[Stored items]
Lemma reopenings_snoc k evs ev : reopenings k evs <= reopenings k (evs ++ [ev]).
Proof. unfold reopenings. rewrite log_of_app, filter_app, len_app. unfold len. lia. Qed.

Lemma reopenings_reopened k evs ev : ev_key ev = k -> ev_action ev = Reopened -> reopenings k (evs ++ [ev]) = reopenings k evs + 1.
Proof.
  intros Hk Ha. unfold reopenings. rewrite log_of_app, log_of_one, decide_True by done.
  rewrite filter_app, len_app, filter_cons, decide_True by done. done.
Qed.

Lemma logged_transition ks k evs a reason now :
  logged k (evs ++ transition_events ks a reason now) = if decide (k ∈ ks) then status_after a else logged k evs.
Proof.
  revert evs. induction ks as [| k' ks IH]; intros evs; cbn [transition_events fmap list_fmap].
  { rewrite app_nil_r, decide_False; [done | apply not_elem_of_nil]. }
  change (evs ++ mkEventRow k' a reason now :: ?l) with (evs ++ ([mkEventRow k' a reason now] ++ l)).
  rewrite app_assoc. rewrite IH, logged_snoc. cbn [ev_key ev_action].
  destruct (decide (k ∈ ks)), (decide (k ∈ k' :: ks)), (decide (k' = k)); set_solver.
Qed.

Lemma reopenings_transition ks k evs a reason now : reopenings k evs <= reopenings k (evs ++ transition_events ks a reason now).
Proof. unfold reopenings. rewrite log_of_app, filter_app, len_app. unfold len. lia. Qed.

Lemma logged_none k evs : (forall ev, ev ∈ evs -> ev_key ev <> k) -> logged k evs = ErrorGroupUnresolved /\ reopenings k evs = 0.
Proof.
  intros H. assert (E : log_of k evs = []).
  { destruct (log_of k evs) as [| ev l] eqn:E; [done | exfalso].
    assert (Hin : ev ∈ log_of k evs) by (rewrite E; left). apply list_elem_of_filter in Hin as [Hk Hin]. by apply (H ev). }
  unfold logged, reopenings. by rewrite E.
Qed.

(** What holds of a database: the last event of a row explains its status, and reopenings are
    not counted twice, but in the rows of [B]; with [V], a fingerprint was seen in the
    environments it has rows in. *)
Record wf (V : Prop) (B : gset key) (d : DB) : Prop := mkWf {
  wf_status : forall k g, groups d !! k = Some g -> k ∉ B -> g_status g = logged k (events d);
  wf_counts : forall k g, groups d !! k = Some g ->
    1 <= occurrence_count g /\ 0 <= reopened_count g /\ (k ∉ B -> reopened_count g <= reopenings k (events d));
  wf_events : forall ev, ev ∈ events d -> is_Some (groups d !! ev_key ev);
  wf_impacts : forall k u i, impacts d !! (k, u) = Some i -> is_Some (groups d !! k) /\ 1 <= i_count i;
  wf_envs : V -> forall fp env g env', groups d !! (fp, env) = Some g -> is_Some (groups d !! (fp, env')) -> env' ∈ seen_in_envs g
}.

Lemma wf_empty {V B} : wf V B empty_db.
Proof. constructor; cbn; intros *; rewrite ?lookup_empty; try done; intros H; by apply not_elem_of_nil in H || inversion H. Qed.
(* ===== verification/Accounts.v ===== *)
(** * Accounts (internal/adapter/sqlite/user_store.go, internal/routes/auth, internal/mcp/tools/admin_users.go)

    The table of users with the operations of its store, the tools that change roles and remove
    users, the tracker of failed logins, and [connect], which makes the first administrator and
    hands out MCP tokens.
    Main results: once there is an active administrator there always is one; only one
    administrator is ever made by a first connection; a token handed out is accepted; a password
    is guessed at most five times in any lockout span, when the guesses are made one by one. *)

From stdpp Require Import base list gmap strings numbers sorting.
From Stdlib Require Import ZArith Lia.
From S2P Require Import Prelude Schema Query Guard.

(** ** Users *)

Definition RoleAdmin : bytes := str "admin".
Definition RoleMember : bytes := str "member".

(** A row of the table; its environments are the list that the column holds as JSON, and times
    are in seconds. *)
Record User := mkUser {
  user_ID : bytes;
  Email : bytes;
  PasswordHash : bytes;
  DisplayName : bytes;
  Role : bytes;
  MCPToken : option bytes;
  MCPEnabled : bool;
  IsActive : bool;
  AllowedEnvironments : list bytes;
  user_CreatedAt : Z;
  user_UpdatedAt : Z;
  last_catchup_at : option Z
}.

#[export] Instance User_eq_dec : EqDecision User.
Proof. solve_decision. Defined.

Inductive store_error := ErrEmailTaken | ErrNotFound | ErrLastAdmin | ErrDB.

Record CreateUserParams := mkCreateParams {
  cp_Email : bytes;
  cp_PasswordHash : bytes;
  cp_DisplayName : bytes;
  cp_Role : bytes;
  cp_MCPToken : option bytes;
  cp_AllowedEnvironments : list bytes
}.

Record UpdateUserParams := mkUpdateParams {
  up_DisplayName : option bytes;
  up_Role : option bytes;
  up_MCPEnabled : option bool;
  up_IsActive : option bool;
  up_AllowedEnvironments : option (list bytes)
}.

(** The CHECK of the role column. *)
Definition role_allowed (role : bytes) : bool := bool_decide (role = RoleAdmin) || bool_decide (role = RoleMember).

Definition has_token (u : User) : bool := match MCPToken u with Some _ => true | None => false end.

(** The UNIQUE of the token column, which does not relate NULLs. *)
Definition token_taken (token : option bytes) (users : list User) : bool :=
  match token with Some _ => existsb (fun u => bool_decide (MCPToken u = token)) users | None => false end.

(** [userStore.Create]: [id] and [now] are the new identifier and the clock, [ok] whether the
    database answers. *)
Definition Create (ok : bool) (id : bytes) (now : Z) (params : CreateUserParams) (users : list User) : list User * (User + store_error) :=
  let role := if bool_decide (cp_Role params = []) then RoleMember else cp_Role params in
  let u := mkUser id (cp_Email params) (cp_PasswordHash params) (cp_DisplayName params) role (cp_MCPToken params)
             (match cp_MCPToken params with Some _ => true | None => false end) true (cp_AllowedEnvironments params) now now None in
  if negb ok || negb (role_allowed role) || existsb (fun u => bool_decide (user_ID u = id)) users || token_taken (cp_MCPToken params) users
  then (users, inr ErrDB)
  else if existsb (fun u => bool_decide (Email u = cp_Email params)) users then (users, inr ErrEmailTaken)
  else (users ++ [u], inl u).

What the task requires — Write out each entry exactly, and omit nothing.

Output for this task —
Lemma reopenings_snoc k evs ev : reopenings k evs <= reopenings k (evs ++ [ev]).
Proof. unfold reopenings. rewrite log_of_app, filter_app, len_app. unfold len. lia. Qed.

Lemma reopenings_reopened k evs ev : ev_key ev = k -> ev_action ev = Reopened -> reopenings k (evs ++ [ev]) = reopenings k evs + 1.
Proof.
  intros Hk Ha. unfold reopenings. rewrite log_of_app, log_of_one, decide_True by done.
  rewrite filter_app, len_app, filter_cons, decide_True by done. done.
Qed.

Lemma logged_transition ks k evs a reason now :
  logged k (evs ++ transition_events ks a reason now) = if decide (k ∈ ks) then status_after a else logged k evs.
Proof.
  revert evs. induction ks as [| k' ks IH]; intros evs; cbn [transition_events fmap list_fmap].
  { rewrite app_nil_r, decide_False; [done | apply not_elem_of_nil]. }
  change (evs ++ mkEventRow k' a reason now :: ?l) with (evs ++ ([mkEventRow k' a reason now] ++ l)).
  rewrite app_assoc. rewrite IH, logged_snoc. cbn [ev_key ev_action].
  destruct (decide (k ∈ ks)), (decide (k ∈ k' :: ks)), (decide (k' = k)); set_solver.
Qed.

Lemma reopenings_transition ks k evs a reason now : reopenings k evs <= reopenings k (evs ++ transition_events ks a reason now).
Proof. unfold reopenings. rewrite log_of_app, filter_app, len_app. unfold len. lia. Qed.

Lemma logged_none k evs : (forall ev, ev ∈ evs -> ev_key ev <> k) -> logged k evs = ErrorGroupUnresolved /\ reopenings k evs = 0.
Proof.
  intros H. assert (E : log_of k evs = []).
  { destruct (log_of k evs) as [| ev l] eqn:E; [done | exfalso].
    assert (Hin : ev ∈ log_of k evs) by (rewrite E; left). apply list_elem_of_filter in Hin as [Hk Hin]. by apply (H ev). }
  unfold logged, reopenings. by rewrite E.
Qed.

(** What holds of a database: the last event of a row explains its status, and reopenings are
    not counted twice, but in the rows of [B]; with [V], a fingerprint was seen in the
    environments it has rows in. *)
Record wf (V : Prop) (B : gset key) (d : DB) : Prop := mkWf {
  wf_status : forall k g, groups d !! k = Some g -> k ∉ B -> g_status g = logged k (events d);
  wf_counts : forall k g, groups d !! k = Some g ->
    1 <= occurrence_count g /\ 0 <= reopened_count g /\ (k ∉ B -> reopened_count g <= reopenings k (events d));
  wf_events : forall ev, ev ∈ events d -> is_Some (groups d !! ev_key ev);
  wf_impacts : forall k u i, impacts d !! (k, u) = Some i -> is_Some (groups d !! k) /\ 1 <= i_count i;
  wf_envs : V -> forall fp env g env', groups d !! (fp, env) = Some g -> is_Some (groups d !! (fp, env')) -> env' ∈ seen_in_envs g
}.

Lemma wf_empty {V B} : wf V B empty_db.
Proof. constructor; cbn; intros *; rewrite ?lookup_empty; try done; intros H; by apply not_elem_of_nil in H || inversion H. Qed.
(* ===== verification/Accounts.v ===== *)
(** * Accounts (internal/adapter/sqlite/user_store.go, internal/routes/auth, internal/mcp/tools/admin_users.go)

    The table of users with the operations of its store, the tools that change roles and remove
    users, the tracker of failed logins, and [connect], which makes the first administrator and
    hands out MCP tokens.
    Main results: once there is an active administrator there always is one; only one
    administrator is ever made by a first connection; a token handed out is accepted; a password
    is guessed at most five times in any lockout span, when the guesses are made one by one. *)

From stdpp Require Import base list gmap strings numbers sorting.
From Stdlib Require Import ZArith Lia.
From S2P Require Import Prelude Schema Query Guard.

(** ** Users *)

Definition RoleAdmin : bytes := str "admin".
Definition RoleMember : bytes := str "member".

(** A row of the table; its environments are the list that the column holds as JSON, and times
    are in seconds. *)
Record User := mkUser {
  user_ID : bytes;
  Email : bytes;
  PasswordHash : bytes;
  DisplayName : bytes;
  Role : bytes;
  MCPToken : option bytes;
  MCPEnabled : bool;
  IsActive : bool;
  AllowedEnvironments : list bytes;
  user_CreatedAt : Z;
  user_UpdatedAt : Z;
  last_catchup_at : option Z
}.

#[export] Instance User_eq_dec : EqDecision User.
Proof. solve_decision. Defined.

Inductive store_error := ErrEmailTaken | ErrNotFound | ErrLastAdmin | ErrDB.

Record CreateUserParams := mkCreateParams {
  cp_Email : bytes;
  cp_PasswordHash : bytes;
  cp_DisplayName : bytes;
  cp_Role : bytes;
  cp_MCPToken : option bytes;
  cp_AllowedEnvironments : list bytes
}.

Record UpdateUserParams := mkUpdateParams {
  up_DisplayName : option bytes;
  up_Role : option bytes;
  up_MCPEnabled : option bool;
  up_IsActive : option bool;
  up_AllowedEnvironments : option (list bytes)
}.

(** The CHECK of the role column. *)
Definition role_allowed (role : bytes) : bool := bool_decide (role = RoleAdmin) || bool_decide (role = RoleMember).

Definition has_token (u : User) : bool := match MCPToken u with Some _ => true | None => false end.

(** The UNIQUE of the token column, which does not relate NULLs. *)
Definition token_taken (token : option bytes) (users : list User) : bool :=
  match token with Some _ => existsb (fun u => bool_decide (MCPToken u = token)) users | None => false end.

(** [userStore.Create]: [id] and [now] are the new identifier and the clock, [ok] whether the
    database answers. *)
Definition Create (ok : bool) (id : bytes) (now : Z) (params : CreateUserParams) (users : list User) : list User * (User + store_error) :=
  let role := if bool_decide (cp_Role params = []) then RoleMember else cp_Role params in
  let u := mkUser id (cp_Email params) (cp_PasswordHash params) (cp_DisplayName params) role (cp_MCPToken params)
             (match cp_MCPToken params with Some _ => true | None => false end) true (cp_AllowedEnvironments params) now now None in
  if negb ok || negb (role_allowed role) || existsb (fun u => bool_decide (user_ID u = id)) users || token_taken (cp_MCPToken params) users
  then (users, inr ErrDB)
  else if existsb (fun u => bool_decide (Email u = cp_Email params)) users then (users, inr ErrEmailTaken)
  else (users ++ [u], inl u).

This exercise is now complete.